With lustrous, dreamy eyes, with stately step, with gilt-leaved prayer-book in hand, with rich silk dress of deepest black, and black mantilla, the lithe but stately Spanish ladies glide over the rugged stones on their way to the misa at the early morn in the perfumed, incense-scented church, in the crumbling, hoary square, in the lowly street.

Not like the ostentatious religion of the English is this Spanish phase of Christian worship. The English worshiper, donning his or her religion, just as he dons his Sunday attire, presses toward his pew, at glare of eleven-o'clock sun, sits out a two hours' service, observes that "Mr. So-and-so wasn't there," and criticises the sermon-thus breaking at once the first rule of Christianity," Fudge not."

The Spaniard, in plain mourning-suit or dress, just pushes humbly aside the curtain of the church-door, and kneels to pray upon the lowly estera, or the stone-flagged floor, and, having prayed, slips out, wholly unseen and unobserved in the somber gloom and darkness of the church. The Spaniard listens to, but forbears to criticise, the preacher and his words.

The Spaniard makes religious worship a part of his daily life.

The Spaniard has no "pew" or "sitting"; he kneels beside his shoemaker, his shoeblack, his field-laborer, his costermonger, his milliner, and in God's house, at least to all appearance, all are equal.

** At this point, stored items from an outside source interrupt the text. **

(** X16.  An exception of the icon's loop ends the process.  Whether the
    icon file opened or the fallback icon was drawn, once the icon is
    created and the message printed, a [KeyboardInterrupt] out of
    [Icon.run] leads through [quit_app] to exit status 0, and any
    [Exception] to a printed error, a stop of the icon and exit status
    1, nothing else failing; a failure of the stop with [AttributeError]
    or [RuntimeError] does not change this. *)
Theorem run_tray_icon_loop_failure m w e :
  (forall e0, faults w (tick w) = Some e0 -> is_OSError e0 = true) ->
  faults w (tray_run_call w) = Some e ->
  survivable e = true ->
  (forall n, tick w < n -> n <> tray_run_call w -> n <> tray_stop_call w e ->
             faults w n = None) ->
  (forall e', faults w (tray_stop_call w e) = Some e' ->
              is_AttributeError_or_RuntimeError e' = true) ->
  let r := run run_tray m w in
  result_of r = Raise (SystemExit (if is_KeyboardInterrupt e then 0 else 1)) /\
  exit_status (result_of r) = (if is_KeyboardInterrupt e then 0 else 1)%Z /\
  events_of run_tray m w
  = [EIconCreate; EPrint (Msg "üê± CopyCat is running in the system tray");
     EPrint (if is_KeyboardInterrupt e
             then Msg "üëã Exiting CopyCat due to keyboard interrupt..."
             else MsgExn "Error in tray icon: " e)]
    ++ (if is_KeyboardInterrupt e then [EPrint (Msg "üëã Exiting CopyCat...")]
        else [])
    ++ match faults w (tray_stop_call w e) with
       | Some _ => []
       | None => [EIconStop]
       end.
Proof.
  intros Hopen Hrun Hs Hrest Hstop.
  destruct w as [id h ic fs cbs clip tr flt t]. destruct m as [lo ex av].
  unfold tray_stop_call, tray_run_call in *.
  cbn [faults tick] in Hopen, Hrun, Hrest, Hstop |- *.
  cbv zeta. unfold events_of. unfold survivable in Hs.
  destruct (flt t) as [e0|] eqn:F0; cbv beta iota in Hrun, Hrest, Hstop |- *.
  - pose proof (Hopen e0 eq_refl) as Ho.
    assert (H1 : flt (S t) = None) by (apply Hrest; destruct (is_KeyboardInterrupt e); lia).
    assert (H2 : flt (S (S t)) = None) by (apply Hrest; destruct (is_KeyboardInterrupt e); lia).
    assert (H3 : flt (S (S (S t))) = None) by (apply Hrest; destruct (is_KeyboardInterrupt e); lia).
    cbn [Nat.add] in Hrun.
    norm_more. rewrite F0. norm_more. rewrite Ho. norm_more.
    repeat (first [rewrite H1 | rewrite H2 | rewrite H3 | rewrite Hrun];
            norm_more).
    destruct (is_KeyboardInterrupt e) eqn:Hk; norm_more.
    + assert (H5 : flt (S (S (S (S (S t))))) = None) by (apply Hrest; lia).
      assert (H6 : flt (S (S (S (S (S (S t)))))) = None) by (apply Hrest; lia).
      cbn [Nat.add] in Hstop |- *.
      repeat (first [rewrite H5 | rewrite H6]; norm_more).
      destruct (flt (S (S (S (S (S (S (S t))))))) ) as [e'|] eqn:F7; norm_more.
      * rewrite (Hstop e' eq_refl). norm_more.
        cbn [trace]. rewrite <- !app_assoc, drop_app_length. repeat split.
      * cbn [trace]. rewrite <- !app_assoc, drop_app_length. repeat split.
    + rewrite orb_false_r in Hs. rewrite Hs. norm_more.
      cbn [Nat.add] in Hstop |- *.
      destruct (flt (S (S (S (S (S t)))))) as [e'|] eqn:F5; norm_more.
      * rewrite (Hstop e' eq_refl). norm_more.
        cbn [trace]. rewrite <- !app_assoc, drop_app_length. repeat split.
      * cbn [trace]. rewrite <- !app_assoc, drop_app_length. repeat split.
  - assert (H1 : flt (S t) = None) by (apply Hrest; destruct (is_KeyboardInterrupt e); lia).
    assert (H2 : flt (S (S t)) = None) by (apply Hrest; destruct (is_KeyboardInterrupt e); lia).
    cbn [Nat.add] in Hrun.
    norm_more. rewrite F0. norm_more.
    repeat (first [rewrite H1 | rewrite H2 | rewrite Hrun]; norm_more).
    destruct (is_KeyboardInterrupt e) eqn:Hk; norm_more.
    + assert (H4 : flt (S (S (S (S t)))) = None) by (apply Hrest; lia).
      assert (H5 : flt (S (S (S (S (S t))))) = None) by (apply Hrest; lia).
      cbn [Nat.add] in Hstop |- *.
      repeat (first [rewrite H4 | rewrite H5]; norm_more).
      destruct (flt (S (S (S (S (S (S t))))))) as [e'|] eqn:F6; norm_more.
      * rewrite (Hstop e' eq_refl). norm_more.
        cbn [trace]. rewrite <- !app_assoc, drop_app_length. repeat split.
      * cbn [trace]. rewrite <- !app_assoc, drop_app_length. repeat split.
    + rewrite orb_false_r in Hs. rewrite Hs. norm_more.
      cbn [Nat.add] in Hstop |- *.
      destruct (flt (S (S (S (S t))))) as [e'|] eqn:F4; norm_more.
      * rewrite (Hstop e' eq_refl). norm_more.
        cbn [trace]. rewrite <- !app_assoc, drop_app_length. repeat split.
      * cbn [trace]. rewrite <- !app_assoc, drop_app_length. repeat split.
Qed.

Lemma run_tray_icon_loop_failure_witness :
  let w := fresh_proc 1 PyNone
             (two_aborts 0 FileNotFoundError 4 RuntimeError) in
  let m := idle_machine false in
  (forall e0, faults w (tick w) = Some e0 -> is_OSError e0 = true) /\
  faults w (tray_run_call w) = Some RuntimeError /\
  survivable RuntimeError = true /\
  (forall n, tick w < n -> n <> tray_run_call w ->
             n <> tray_stop_call w RuntimeError -> faults w n = None) /\
  (forall e', faults w (tray_stop_call w RuntimeError) = Some e' ->
              is_AttributeError_or_RuntimeError e' = true) /\
  result_of (run run_tray m w) = Raise (SystemExit 1) /\
  exit_status (result_of (run run_tray m w)) = 1%Z.
Proof.
  intros w m.
  assert (H0 : forall e0, faults w (tick w) = Some e0 -> is_OSError e0 = true)
    by (intros e0 [= <-]; reflexivity).
  assert (H1 : faults w (tray_run_call w) = Some RuntimeError) by reflexivity.
  assert (H2 : forall n, tick w < n -> n <> tray_run_call w ->
                 n <> tray_stop_call w RuntimeError -> faults w n = None).
  { intros n Hn Hr _. cbn in Hn, Hr |- *. unfold two_aborts, abort_at.
    destruct (Nat.eqb n 0) eqn:E0; [apply Nat.eqb_eq in E0; lia|].
    destruct (Nat.eqb n 4) eqn:E4; [apply Nat.eqb_eq in E4; lia|].
    reflexivity. }
  assert (H3 : forall e', faults w (tray_stop_call w RuntimeError) = Some e' ->
                          is_AttributeError_or_RuntimeError e' = true)
    by (intros e'; discriminate).
  split; [exact H0|]. split; [exact H1|]. split; [reflexivity|].
  split; [exact H2|]. split; [exact H3|].
  destruct (run_tray_icon_loop_failure m w RuntimeError H0 H1 eq_refl H2 H3)
    as (Hr & Hst & _).
  split; assumption.
Defined.

(** X17.  A first instance: on a machine where nobody holds the lock, with
    the locking module at hand and no call failing, the main block
    prints its message, starts the hotkey listener as a daemon thread,
    and only then creates and runs the tray icon; the listener is
    started exactly once. *)
Theorem main_first_instance p m w :
  at_startup w -> quiet w -> lock_owner m = None ->
  available m (locking_module p) = true ->
  result_of (run (main p) m w) = Return tt /\
  events_of (main p) m w
  = [EPrint (Msg ("üê± CopyCat is running in the tray. Press " +:+ HOTKEY
                  +:+ " to type clipboard."));
     EThreadStart cb_start_hotkey_listener true;
     EIconCreate;
     EPrint (Msg "üê± CopyCat is running in the system tray");
     EIconRun] /\
  atexit_funcs (proc_of (run (main p) m w))
  = atexit_funcs w ++ [cb_release_lock].
Proof.
  intros [Hh Hf] Hq Hlo Hav. destruct w as [id h ic fs cbs clip tr flt t].
  destruct m as [lo ex av]. cbn in Hh, Hf, Hlo, Hav. subst h fs lo.
  assert (Hq' : forall k, flt k = None) by exact Hq.
  unfold events_of.
  destruct p; unfold main, ensure_single_instance; cbn in Hav; norm_more;
    repeat (first [rewrite Hav | rewrite Hq' | rewrite Nat.eqb_refl]; norm_more);
    cbn [trace negb]; norm_more;
    repeat (first [rewrite Hav | rewrite Hq' | rewrite Nat.eqb_refl]; norm_more);
    cbn [trace atexit_funcs]; rewrite <- !app_assoc, drop_app_length;
    repeat split.
Qed.

Lemma main_first_instance_witness :
  let w := fresh_proc 1 PyNone no_faults in
  let m := idle_machine false in
  at_startup w /\ quiet w /\ lock_owner m = None /\
  available m (locking_module Win32) = true /\
  result_of (run (main Win32) m w) = Return tt /\
  List.filter is_thread_start (events_of (main Win32) m w)
  = [EThreadStart cb_start_hotkey_listener true].
Proof.
  intros w m.
  assert (Hs : at_startup w) by (split; reflexivity).
  assert (Hq : quiet w) by (intros n; reflexivity).
  split; [exact Hs|]. split; [exact Hq|]. split; [reflexivity|].
  split; [reflexivity|].
  destruct (main_first_instance Win32 m w Hs Hq eq_refl eq_refl)
    as (Hr & Hev & _).
  split; [exact Hr|]. rewrite Hev. reflexivity.
Defined.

The Spaniard is not locked into a building for two hours, as is the fashion in English churches he goes in, kneels down, and slips out unobserved when his heart is satisfied and his feelings have expended themselves in his act of worship.

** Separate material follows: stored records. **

(** X18. The dates in closed form: counting from the first date, the date
    of rank [i] is [i] days back plus two days for every week end crossed.
    The five days that [POST] asks for are never more than six days
    old. *)
Theorem getLastNBusinessDays_closed_form (today : Date) (n : nat) :
  let first := today - Z.of_nat (weekend_gap today) in
  (forall i d,
     getLastNBusinessDays today n !! i = Some d ->
     d = first - Z.of_nat i - 2 * ((Z.of_nat i + 5 - getDay first) / 5))
  /\ Forall (fun d => today - 6 <= d) (getLastNBusinessDays today 5).
Proof.
  intros first.
  assert (Hform : forall m i d,
            getLastNBusinessDays today m !! i = Some d ->
            d = first - Z.of_nat i - 2 * ((Z.of_nat i + 5 - getDay first) / 5)
            /\ business_day d).
  { intros m. induction i as [|i IH]; intros d Hd.
    - assert (Hb : business_day d).
      { pose proof (getLastNBusinessDays_recent today m) as (_ & Hb & _).
        rewrite Forall_forall in Hb. apply Hb, list_elem_of_lookup. eauto. }
      split; [| exact Hb].
      rewrite <- head_lookup in Hd.
      apply getLastNBusinessDays_first in Hd. fold first in Hd. subst d.
      unfold business_day, getDay in *. Z.div_mod_to_equations. lia.
    - assert (Hb : business_day d).
      { pose proof (getLastNBusinessDays_recent today m) as (_ & Hb & _).
        rewrite Forall_forall in Hb. apply Hb, list_elem_of_lookup. eauto. }
      split; [| exact Hb].
      destruct (getLastNBusinessDays today m !! i) as [a|] eqn:Ha.
      + destruct (IH a eq_refl) as [Hfa Hba].
        pose proof (getLastNBusinessDays_next today m i a d Ha Hd) as Hstep.
        assert (Hf : business_day first).
        { destruct (getLastNBusinessDays today m) as [|x l] eqn:Hl;
            [discriminate |].
          pose proof (getLastNBusinessDays_recent today m) as (_ & Hb' & _).
          rewrite Hl in Hb'. apply Forall_inv in Hb'.
          assert (x = first)
            by (apply (getLastNBusinessDays_first today m); rewrite Hl; reflexivity).
          subst x. exact Hb'. }
        rewrite Nat2Z.inj_succ.
        unfold business_day, getDay in *. Z.div_mod_to_equations. lia.
      + apply lookup_ge_None in Ha. apply lookup_lt_Some in Hd. lia. }
  split.
  - intros i d Hd. apply (Hform n i d Hd).
  - apply Forall_forall. intros d Hd.
    apply list_elem_of_lookup in Hd as [i Hi].
    pose proof (lookup_lt_Some _ _ _ Hi) as Hlt.
    rewrite getLastNBusinessDays_length in Hlt.
    destruct (Hform 5%nat i d Hi) as [-> _].
    unfold first, weekend_gap, getDay in *.
    repeat case_decide; Z.div_mod_to_equations; lia.
Qed.

(** ** Archive file names *)

Lemma civil_bounds date :
  1 <= getMonth date + 1 <= 12 /\ 1 <= getDate date <= 31.
Proof.
  unfold getMonth, getDate, civil. cbv zeta. cbn [fst snd].
  repeat case_decide; Z.div_mod_to_equations; lia.
Qed.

The stream of toilers has met the stream of prayers, and Mary and Martha separate, until breakfast-time, when servant and master meet again.

1

The hours of meals with the Spanish families differ slightly; but, with all, there are two chief meals (to say nothing of the cup of early chocolate) in the day. At 11 A. M. or 12 is the almuerzo, or breakfast, and at 4 or 6 P. M. the comida, or dinner. A few years since the custom was (and it prevails now, in old pueblos and with old families) to breakfast at 9.30 A. M. and dine at 3, and have a trifle of supper at 9 P. M.

In Cataluña the manufacturing poor have almuerzo at 8.30 A. M., merienda, or luncheon, at 12, and comida, or cena, at 6 or 6.30 P. M.; while the peasantry in most parts of Spain have

at 6 A. M. a copa of aguardiente, at 12 their breakfast, at 4 P. M. just a "snack" and a cigar, and at 6, on their return home, their supper.

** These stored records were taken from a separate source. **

(** * AI_project: retrieval core of the shipping-news assistant

    A shallow embedding of [category_mapper.py], [vector_store.py] and
    [rag_chain.py], with the properties of the specification that concern
    them.

    Conventions of the embedding.
    - A Python [str] is represented by its UTF-8 encoding, a [string] of
      bytes.  Code-point order and byte order coincide for UTF-8, so
      [String.compare] is Python's [<] on [str]; characters are counted
      and split off by their lead bytes.
    - A [float] is represented by the rational number it denotes, an [int]
      likewise; infinities and NaN have no representation.  What float32
      arithmetic does to a vector (its norm, its quotient by the norm) and
      how NumPy compares a float32 score with a Python float are left to
      the environment.
    - A Python [dict] with string keys is a [gmap string _]; [d.get(k)] is
      [d !! k].
    - A Python [set] of strings is a [gset string]; [list(s)] is
      [elements s].  Python's order depends on the history of the set and
      on the hash seed, so of a result that comes from [list(s)] only the
      members are meant, not their order.
    - The metadata file is a list of the lines that were written to it,
      each with the two readings the code makes of it: whole, when the
      file is iterated, and cut at Unicode line separators, when it is
      read by [f.read().splitlines()].
    - Code that may raise lives in the error monad [res]; a [try]/[except]
      block is [try_except].
    - External collaborators (embedding service, FAISS search, the LLM,
      the clock, library functions such as [strptime], and the faults of
      the file system) are fields of an environment record, so every
      theorem holds for any behaviour of theirs. *)

From Stdlib Require Import QArith OrderedTypeEx Ascii.
From stdpp Require Import gmap strings list pretty sorting.

Open Scope string_scope.
Open Scope list_scope.

(* ===================================================================== *)
(** * Python values and built-ins *)
(* ===================================================================== *)

Module Py.

(** Exceptions, by class name and message ([str(e)]). *)
Record exn := Exn { exn_class : string; exn_msg : string }.

Inductive res (A : Type) : Type :=
| Ok (a : A)
| Raise (e : exn).
Arguments Ok {A} a.
Arguments Raise {A} e.

Definition bind {A B} (c : res A) (k : A → res B) : res B :=
  match c with
  | Ok a => k a
  | Raise e => Raise e
  end.

(** [try: body  except Exception as e: handler(e)] *)
Definition try_except {A} (body : res A) (handler : exn → res A) : res A :=
  match body with
  | Ok a => Ok a
  | Raise e => handler e
  end.

Definition TypeError (msg : string) : exn := Exn "TypeError" msg.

However, modern middle-class Spain breakfasts at II A. M., and dines at about 5 or 6 P. M. Dines-breakfasts-lunches! did I say? If these words convey to my reader's ears the idea of strictly fixed hours, of papa standing sharpening his scythe at the end of the table to mow down beef in sheaves, mamma pegging into some unhappy child who comes in with a tumbled pinafore, a "grace" before meat that absolutely means nothing (Spaniards say, “God only listens to one grace, that is, the sending a slice of the dinner to the poor"; and I think they say truly), and a "grace after meat" that means less than nothing, but before the saying of which no one may dare to move from table-if my words conjure up any such picture before my reader's eyes, let them be immediately dismissed.

The perfect ease of the family life, even if, as I believe, it is too often carried to excess, binds the members of one family together with, literally, "cords of a man." Nowhere, as in Spain, do the big sons so love and seek their seat at their father's simple table, and love to be with their mother and sisters.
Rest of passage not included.